On his way back to Hyde Park, where the TARDIS is parked, he gets a message from Susan informing him that they've detected the Soul Pirate ship at large in this time zone and were looking to harvest a particular group of children. Naturally, she has chosen to disobey her grandfather and gone off to try and rescue the children, leaving the Doctor no choice to pursue.

On arrival, the Doctor finds the Soul Pirate vessel hovering over a townhouse near Hyde Park and is collecting the children, including Susan, from the house using an anti-gravity beam. As the beam is the only way to get within the Soul Pirate vessel, the Doctor manages to get within the beam, after engaging one of the Soul Pirates' less blessed pirates in a rooftop fight. Once aboard the vessel, the Time Lord plays dead until he is able to size up the vessel, at which point he finds the children and reprograms the anti-gravity beam to safely carry them back to the surface, as well as setting an additional blast that destroys the Soul Pirate vessel.

The Good, the Bad, and the Ugly
At the time of release, to say that I was looking forward to having a brand new First Doctor story to read is a bit of an understatement, but I was disappointed that both of the two First Doctor anniversary stories (Hunters of Earth) are set before An Unearthly Child, therefore depriving a whole new audience of the opportunities of getting to know Ian and Barbara and how they bring out the best in our crotchety Time Lord.

The story starts rather well, with the setting in the late Victorian era quickly evoking a nostalgic feel for proceedings. The addition of the Xing surgeon Aldridge was a welcome addition as he provides that very rare link to the Doctor's past on Gallifrey and shares a couple of anecdotes that gives us a fresh perspective on him. Aldridge also provides an amusing reaction to the Time Lords themselves: apparently shutting up business on their planet as they got to up themselves.

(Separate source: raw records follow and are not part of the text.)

(* ===== verification/Loader.v ===== *)
(** * orchestration-service/internal/dag/loader.go

    [Load] resolves the expected version, builds the path
    [ConfigDir/tenant/product/event.yaml] with [filepath.Join], reads and parses
    the file, and tolerates a version mismatch.  The resolver, the file system
    and the YAML parser are parameters.  The path theorems say when two lookups
    read the same file, and what an event type with [..] elements does. *)

From Stdlib Require Import Ascii String.
From S2P Require Import Prelude Float64 GoStrings Messages Effects Telemetry DagConfig.

(** The path [Load] reads. *)
Definition dag_path (ConfigDir tenantID product eventType : string) : string :=
  filepath_Join [ConfigDir; tenantID; product; eventType +:+ ".yaml"]%string.

(** The narrow interface of the loader: its one method, which the client of
    tenant-config-svc implements. *)
Definition DagVersionResolver (E : Type) : Type := Ctx -> string -> string -> M E (result Z).

(** The fields of [Loader] are the variables of the section, with the two
    libraries it calls. *)
Section Load.
Context {E : Type}.
Variable ResolveDagVersion : DagVersionResolver E.
Variable ReadFile : string -> M E (result string).
Variable Unmarshal : string -> result Config.
Variable ConfigDir : string.
Variable loader_logger : option Logger.

Definition Load (ctx : Ctx) (tenantID product eventType : string) : M E (result Config) :=
  wantVersion ← call ctx (CallGetDagVersion tenantID product)
                  (ResolveDagVersion ctx tenantID product);
  match wantVersion with
  | Err err => mret (Err (ErrWrap "resolve dag version" err))
  | Ok wantVersion =>
      let path := dag_path ConfigDir tenantID product eventType in
      data ← call Background (CallReadFile path) (ReadFile path);
      match data with
      | Err err => mret (Err (ErrWrap ("read dag config " +:+ path) err))
      | Ok data =>
          match Unmarshal data with
          | Err err => mret (Err (ErrWrap ("parse dag config " +:+ path) err))
          | Ok cfg =>
              _ ← (if bool_decide (c_Version cfg <> wantVersion)
                   then log_Warn (FromContext ctx loader_logger)
                          "dag config file version mismatch"
                          [("path"%string, AStr path);
                           ("file_version"%string, AInt (c_Version cfg));
                           ("tenant_config_version"%string, AInt wantVersion)]
                   else mret tt);
              mret (Ok cfg)
          end
      end
  end.
End Load.

(** A path element: no separator, and none of the names [Clean] treats
    specially. *)
Definition no_slash (e : string) : Prop := slash ∉ list_ascii_of_string e.
Definition safe_elem (e : string) : Prop :=
  no_slash e /\ e ∉ [""; "."; ".."]%string.

#[export] Instance no_slash_dec e : Decision (no_slash e).
Proof. unfold no_slash. apply _. Defined.
#[export] Instance safe_elem_dec e : Decision (safe_elem e).
Proof. unfold safe_elem. apply _. Defined.

(** ** Lemmas on paths *)

Lemma split_slash_not_nil s : split_slash s <> [].
Proof.
  destruct s as [|c s]; cbn [split_slash]; [done|].
  destruct (decide (c = slash)); [done|]. by destruct (split_slash s).
Qed.

Lemma split_slash_no_slash e : no_slash e -> split_slash e = [e].
Proof.
  unfold no_slash.
  induction e as [|c e IH]; cbn [split_slash list_ascii_of_string]; [done|]. intros Hns.
  rewrite not_elem_of_cons in Hns. destruct Hns as [Hc Hns].
  rewrite decide_False by congruence. by rewrite IH.
Qed.

Lemma split_slash_join a b :
  split_slash (a +:+ String slash b) = split_slash a ++ split_slash b.
Proof.
  induction a as [|c a IH].
  - change ("" +:+ String slash b)%string with (String slash b). cbn [split_slash].
    by rewrite decide_True.
  - change (String c a +:+ String slash b) with (String c (a +:+ String slash b)).
    cbn [split_slash]. rewrite IH. destruct (decide (c = slash)); [done|].
    pose proof (split_slash_not_nil a). by destruct (split_slash a).
Qed.

Lemma concat_cons e e' es :
  String.concat "/" (e :: e' :: es) = e +:+ String slash (String.concat "/" (e' :: es)).
Proof. done. Qed.

Lemma concat_app_tail e e' es x :
  String.concat "/" (e :: e' :: es) +:+ x
  = e +:+ String slash (String.concat "/" (e' :: es) +:+ x).
Proof.
  rewrite concat_cons. induction e as [|c e IH]; [done|].
  by rewrite !string_cons_app, IH.
Qed.

Lemma split_slash_concat es :
  es <> [] -> split_slash (String.concat "/" es) = es ≫= split_slash.
Proof.
  induction es as [|e [|e' es] IH]; [done| |].
  - intros _. simpl. by rewrite app_nil_r.
  - intros _. rewrite concat_cons, split_slash_join, IH by done. done.
Qed.

Lemma split_slash_concat_elems es :
  es <> [] -> Forall no_slash es -> split_slash (String.concat "/" es) = es.
Proof.
  intros Hne Hes. rewrite split_slash_concat by done. clear Hne.
  induction Hes as [|e es He _ IH]; [done|].
  rewrite bind_cons, split_slash_no_slash, IH by done. done.
Qed.

Lemma is_rooted_concat e es :
  e <> ""%string -> is_rooted (String.concat "/" (e :: es)) = is_rooted e.
Proof. destruct e as [|c e]; [done|]. by destruct es. Qed.

Lemma clean_push_safe rooted stack e :
  safe_elem e -> clean_push rooted stack e = e :: stack.
Proof.
  intros [_ He]. unfold clean_push. rewrite !not_elem_of_cons in He.
  destruct He as (Hempty & Hdot & Hdd & _).
  by rewrite !bool_decide_false by (done || by intros [?|?]).
Qed.

(** [..] removes an ordinary element. *)
Lemma clean_push_dotdot rooted top below :
  safe_elem top -> clean_push rooted (top :: below) ".." = below.
Proof.
  intros [_ He]. rewrite !not_elem_of_cons in He. destruct He as (_ & _ & Hdd & _).
  unfold clean_push. by rewrite (bool_decide_false (top = _)) by done.
Qed.
(* ===== verification/RunProps.v ===== *)
(** * Properties of Executor.Run

    The theorems about [Run]: its refinement of the pipeline, the exact result
    of a completed run and the cause of a failed one, what is published and
    when, which nodes are called, with which features and how often, the order
    of the stages, the worst-case duration, the confidentiality of the
    claimant's name, and the run of the shipped configuration. *)

From Stdlib Require Import Sorted.
From S2P Require Import Prelude Float64 GoStrings Messages Effects Telemetry DagConfig Resilience.
From S2P Require Import Executor Pipeline PipelineFacts.

(** ** The two parts of a run *)

(** The loading of the configuration, in the context that [Run] derives. *)
Definition run_ctx (ctx : Ctx) (tenantID correlationID : string) : Ctx :=
  WithTenantID (WithCorrelationID ctx correlationID) tenantID.

Definition run_load {E} (e : Executor E) (ctx : Ctx) (tenantID correlationID : string)
    (claim : option ClaimEvent) : M E (result Config) :=
  ex_Loader e (run_ctx ctx tenantID correlationID) tenantID (GetProduct claim) (GetEventType claim).
(* ===== verification/JavaGrpc.v ===== *)
(** * The gRPC adapters of the Java services, and their server's life

    [AddressNormalizationGrpcService], [ClaimantIdHashingGrpcService] and
    [PolicyLookupGrpcService]: a handler puts the correlation id in the thread's
    MDC, logs, answers through the response observer, logs, and removes the id
    in a [finally] block.  The observer belongs to gRPC and may throw (a
    cancelled call does); what a handler did is a trace of log lines, each with
    the MDC of its moment, and of observer calls.  [GrpcServerLifecycle] is a
    state machine. *)

From S2P Require Import Prelude Float64 GoStrings Utf8 JavaStrings Sha256 JavaServices Messages.
From S2P Require Import Servers.

(** ** Computations of a thread *)

Inductive Throwable := StatusRuntimeException (code : Z) | IllegalStateException (msg : string).

Inductive JEvent (Resp : Type) :=
  | JLog (mdc : gmap string jstring) (msg : string) (args : list jstring)
  | JNext (resp : Resp)
  | JCompleted.
Arguments JLog {_} _ _ _.
Arguments JNext {_} _.
Arguments JCompleted {_}.

(** The MDC of the thread, threaded through; an exception ends the
    computation. *)
Definition J (Resp A : Type) : Type :=
  gmap string jstring -> (A + Throwable) * gmap string jstring * list (JEvent Resp).

#[export] Instance J_ret Resp : MRet (J Resp) := λ A a mdc, (inl a, mdc, []).
#[export] Instance J_bind Resp : MBind (J Resp) := λ A B f m mdc,
  let '(r, mdc1, t1) := m mdc in
  match r with
  | inr e => (inr e, mdc1, t1)
  | inl a => let '(r2, mdc2, t2) := f a mdc1 in (r2, mdc2, t1 ++ t2)
  end.

(** [try { m } finally { f }]: [f] runs in any case, and its exception wins. *)
Definition try_finally {Resp A} (m : J Resp A) (f : J Resp unit) : J Resp A := λ mdc,
  let '(r, mdc1, t1) := m mdc in
  let '(r2, mdc2, t2) := f mdc1 in
  (match r2 with inr e => inr e | inl _ => r end, mdc2, t1 ++ t2).

Definition MDC_put {Resp} (key : string) (v : jstring) : J Resp unit := λ mdc, (inl tt, <[key := v]> mdc, []).
Definition MDC_remove {Resp} (key : string) : J Resp unit := λ mdc, (inl tt, delete key mdc, []).
Definition log_info {Resp} (msg : string) (args : list jstring) : J Resp unit := λ mdc,
  (inl tt, mdc, [JLog mdc msg args]).

(** An [io.grpc.stub.StreamObserver]: what each call throws, if it does. *)
Record StreamObserver (Resp : Type) := mkObserver {
  onNext_throws : Resp -> option Throwable;
  onCompleted_throws : option Throwable }.
Arguments onNext_throws {_} _ _.
Arguments onCompleted_throws {_} _.

Definition onNext {Resp} (obs : StreamObserver Resp) (r : Resp) : J Resp unit := λ mdc,
  match onNext_throws obs r with
  | Some e => (inr e, mdc, [])
  | None => (inl tt, mdc, [JNext r])
  end.
Definition onCompleted {Resp} (obs : StreamObserver Resp) : J Resp unit := λ mdc,
  match onCompleted_throws obs with
  | Some e => (inr e, mdc, [])
  | None => (inl tt, mdc, [JCompleted])
  end.

Definition bool_text (b : bool) : jstring := lit (FormatBool b).

(** ** The handlers *)
Section Handlers.
Context `{CaseTables}.

Definition hashClaimantId (request : HashClaimantIdRequest)
    (responseObserver : StreamObserver HashClaimantIdResponse) : J HashClaimantIdResponse unit :=
  _ ← MDC_put "correlation_id" (java_of (hq_correlation_id request));
  try_finally
    (_ ← log_info "hashClaimantId request received" [];
     let hash := ClaimantIdHasher.hash (Some (java_of (hq_claimant_name request))) in
     _ ← onNext responseObserver (mkHashResp (go_of hash));
     _ ← onCompleted responseObserver;
     log_info "hashClaimantId request completed" [])
    (MDC_remove "correlation_id").

Definition normalize_response (result : AddressNormalizer.Normalized) : NormalizeResponse :=
  mkNormResp (go_of (AddressNormalizer.normalizedAddress result))
    (go_of (AddressNormalizer.line1 result)) (go_of (AddressNormalizer.city result))
    (go_of (AddressNormalizer.state result)) (go_of (AddressNormalizer.postalCode result))
    (go_of (AddressNormalizer.country result)) (AddressNormalizer.valid result).

Definition normalize (request : NormalizeRequest)
    (responseObserver : StreamObserver NormalizeResponse) : J NormalizeResponse unit :=
  _ ← MDC_put "correlation_id" (java_of (nq_correlation_id request));
  try_finally
    (_ ← log_info "normalize request received" [];
     let result := AddressNormalizer.normalize (Some (java_of (nq_raw_address request))) in
     _ ← onNext responseObserver (normalize_response result);
     _ ← onCompleted responseObserver;
     log_info "normalize request completed, valid={}" [bool_text (AddressNormalizer.valid result)])
    (MDC_remove "correlation_id").

Definition lookup_response (result : PolicyLookup.Result) : LookupPolicyResponse :=
  mkLookupResp (PolicyLookup.found result) (go_of (PolicyLookup.status result))
    (go_of (PolicyLookup.coverageType result)).

Definition lookupPolicy (request : LookupPolicyRequest)
    (responseObserver : StreamObserver LookupPolicyResponse) : J LookupPolicyResponse unit :=
  _ ← MDC_put "correlation_id" (java_of (lq_correlation_id request));
  try_finally
    (_ ← log_info "lookupPolicy request received" [];
     let result := PolicyLookup.lookup (Some (java_of (lq_policy_number request))) in
     _ ← onNext responseObserver (lookup_response result);
     _ ← onCompleted responseObserver;
     log_info "lookupPolicy request completed, found={}, status={}"
       [bool_text (PolicyLookup.found result); PolicyLookup.status result])
    (MDC_remove "correlation_id").
End Handlers.

(** ** What the client is answered *)

(** What gRPC makes of a handler that ran: a parameter, with the one thing the
    services rely on.  A unary call whose observer was given one message and
    completed is answered with that message. *)
Definition observed {Resp} (t : list (JEvent Resp)) : list (JEvent Resp) :=
  List.filter (λ ev, match ev with JLog _ _ _ => false | _ => true end) t.

Class JavaServer :=
  client_answer : forall Resp : Type, (unit + Throwable) * gmap string jstring * list (JEvent Resp) -> result Resp.
Arguments client_answer {_} {_} _.
Class JavaServerLaws (R : JavaServer) : Prop :=
  answer_completed : forall (Resp : Type) out (r : Resp),
    observed out.2 = [JNext r; JCompleted] -> client_answer out = Ok r.

(** An instance: anything else is the status [UNKNOWN]. *)
Definition plain_server : JavaServer := λ Resp out,
  match observed out.2 with [JNext r; JCompleted] => Ok r | _ => Err (ErrStatus 2 "") end.
#[export] Instance plain_server_laws : JavaServerLaws plain_server.
Proof. intros Resp out r Ho. unfold client_answer, plain_server. by rewrite Ho. Qed.

(** The observer of a call that is not cancelled. *)
Definition open_call {Resp} : StreamObserver Resp := mkObserver Resp (λ _, None) None.

(** ** Lemmas *)

(** The shape the three handlers share. *)
Definition adapter {Resp} (id : jstring) (received : string) (resp : Resp) (completed : string)
    (args : list jstring) (obs : StreamObserver Resp) : J Resp unit :=
  _ ← MDC_put "correlation_id" id;
  try_finally
    (_ ← log_info received []; _ ← onNext obs resp; _ ← onCompleted obs; log_info completed args)
    (MDC_remove "correlation_id").

(** Its outcomes. *)
Lemma adapter_run {Resp} id received (resp : Resp) completed args obs mdc :
  let mdc1 := <["correlation_id"%string := id]> mdc in
  adapter id received resp completed args obs mdc =
    match onNext_throws obs resp, onCompleted_throws obs with
    | Some e, _ => (inr e, delete "correlation_id"%string mdc, [JLog mdc1 received []])
    | None, Some e => (inr e, delete "correlation_id"%string mdc, [JLog mdc1 received []; JNext resp])
    | None, None =>
        (inl tt, delete "correlation_id"%string mdc,
         [JLog mdc1 received []; JNext resp; JCompleted; JLog mdc1 completed args])
    end.
Proof.
  cbv zeta. unfold adapter, try_finally, onNext, onCompleted, mbind, J_bind, MDC_put, log_info, MDC_remove.
  destruct (onNext_throws obs resp), (onCompleted_throws obs); simpl; by rewrite delete_insert_eq.
Qed.

(** The log lines of a trace, and what they say. *)
Definition log_line {Resp} (ev : JEvent Resp) : option (option jstring * string * list jstring) :=
  match ev with JLog mdc msg args => Some (mdc !! "correlation_id"%string, msg, args) | _ => None end.

Section Facts.
Context `{CaseTables}.

Lemma hashClaimantId_adapter r obs :
  hashClaimantId r obs =
    adapter (java_of (hq_correlation_id r)) "hashClaimantId request received"
      (mkHashResp (go_of (ClaimantIdHasher.hash (Some (java_of (hq_claimant_name r))))))
      "hashClaimantId request completed" [] obs.
Proof. done. Qed.
Lemma normalize_adapter r obs :
  normalize r obs =
    adapter (java_of (nq_correlation_id r)) "normalize request received"
      (normalize_response (AddressNormalizer.normalize (Some (java_of (nq_raw_address r)))))
      "normalize request completed, valid={}"
      [bool_text (AddressNormalizer.valid (AddressNormalizer.normalize (Some (java_of (nq_raw_address r)))))] obs.
Proof. done. Qed.
Lemma lookupPolicy_adapter r obs :
  lookupPolicy r obs =
    adapter (java_of (lq_correlation_id r)) "lookupPolicy request received"
      (lookup_response (PolicyLookup.lookup (Some (java_of (lq_policy_number r)))))
      "lookupPolicy request completed, found={}, status={}"
      [bool_text (PolicyLookup.found (PolicyLookup.lookup (Some (java_of (lq_policy_number r)))));
       PolicyLookup.status (PolicyLookup.lookup (Some (java_of (lq_policy_number r))))] obs.
Proof. done. Qed.

(** An open call is answered with the response. *)
Lemma adapter_answer `{JavaServerLaws} {Resp} id received (resp : Resp) completed args mdc :
  client_answer (adapter id received resp completed args open_call mdc) = Ok resp.
Proof. apply answer_completed. by rewrite adapter_run. Qed.

(** What the three handlers promise of their thread and of their log. *)
Definition tidy {Resp} (id : jstring) (out : (unit + Throwable) * gmap string jstring * list (JEvent Resp))
    (mdc : gmap string jstring) (lines : list (string * list jstring)) : Prop :=
  out.1.2 = delete "correlation_id"%string mdc /\
  exists k, omap log_line out.2 = (λ l, (Some id, l.1, l.2)) <$> take k lines.

Lemma adapter_tidy {Resp} id received (resp : Resp) completed args obs mdc :
  tidy id (adapter id received resp completed args obs mdc) mdc [(received, []); (completed, args)].
Proof.
  unfold tidy. rewrite adapter_run.
  destruct (onNext_throws obs resp), (onCompleted_throws obs); (split; [done|]);
    [exists 1%nat..|exists 2%nat]; simpl; by rewrite lookup_insert_eq.
Qed.

(** Whatever the observer throws, the three handlers leave the thread's MDC
    without a correlation id and otherwise as it was, so that no later request
    logs under this one; every line they log carries the correlation id of
    their request; and what they log is fixed text, the validity of an address,
    and whether a policy was found with its status, never a name, an address or
    a policy number. *)
Theorem handlers_tidy hr nr lr hobs nobs lobs mdc :
  let address := AddressNormalizer.normalize (Some (java_of (nq_raw_address nr))) in
  let policy := PolicyLookup.lookup (Some (java_of (lq_policy_number lr))) in
  tidy (java_of (hq_correlation_id hr)) (hashClaimantId hr hobs mdc) mdc
    [("hashClaimantId request received"%string, []); ("hashClaimantId request completed"%string, [])] /\
  tidy (java_of (nq_correlation_id nr)) (normalize nr nobs mdc) mdc
    [("normalize request received"%string, []);
     ("normalize request completed, valid={}"%string, [bool_text (AddressNormalizer.valid address)])] /\
  tidy (java_of (lq_correlation_id lr)) (lookupPolicy lr lobs mdc) mdc
    [("lookupPolicy request received"%string, []);
     ("lookupPolicy request completed, found={}, status={}"%string,
      [bool_text (PolicyLookup.found policy); PolicyLookup.status policy])].
Proof.
  cbv zeta. rewrite hashClaimantId_adapter, normalize_adapter, lookupPolicy_adapter.
  split_and!; apply adapter_tidy.
Qed.
End Facts.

Moving on to the protagonists, the Soul Pirates and the premise that these space pirates created powerful illusions in order to draw human children aboard their ship so that they can either eat them or use them to power their engines is suitably gruesome. Being rather a short eBook, the solution to the problem isn't exactly ground-breaking, but I like how the whole climax of the story is witnessed by J.M. Barrie and he soon sets to writing a story featuring a pirate fighting a man with a hook and children floating through the air on fairy dust. 

Summing Up
While the story was quite good, if nothing new, it just doesn't sit right with me. The basic characterization of the First Doctor is there with the grumpiness and the fact that he has no time for frivolity and rarely laughs. I just had a heard time seeing him does what his Tenth incarnation does and losing his hand in a swordfight, then going back for more! Susan is characterised well for the very few lines that she gets and even that's restricted to "oh, grandfather" moments. Hmm.

5/10

Continuity Corner

  • On Gallifrey, a particular Time Lord known as the Interior Designer had once suggested that his people changed their names to the Temperors. Unfortunately, his contemporaries disapproved and he became known as the "Bad Temperor" for the rest of his quantum days.
  • One of the Doctor's previous visits to Aldridge came after the "Inscrutable Doppelganger fiasco" which saw him part with two litres of very rare TL-positive blood so that the surgeon could work up plasma. Another encounter involved dealing with homicidal earthworms that secreted laughing gas.
  • The Doctor claims that his outfit was chosen by computer so that he could blend in with the local inhabitants on Earth. Considering that the Doctor has been shown wearing the outfit since leaving Gallifrey (per "The Name of the Doctor"), presumably, this occurred before he left.
  • Things that don't make the Doctor smile are chit-chat; answering questions, either in an emergency or in times of complete calm; the paintings of Gallifreyan Subjunctivists; Marmite; and Blake's 7. He does seem to like the Harry Potter series, though, as he mentions Hogwarts (c.f. "The Shakespeare Code").
  • The Doctor occasionally has visions of some of his future selves. At one point he wishes he was the fit and sprightly Doctor with a dickie bow (probably referring to the Eleventh Doctor).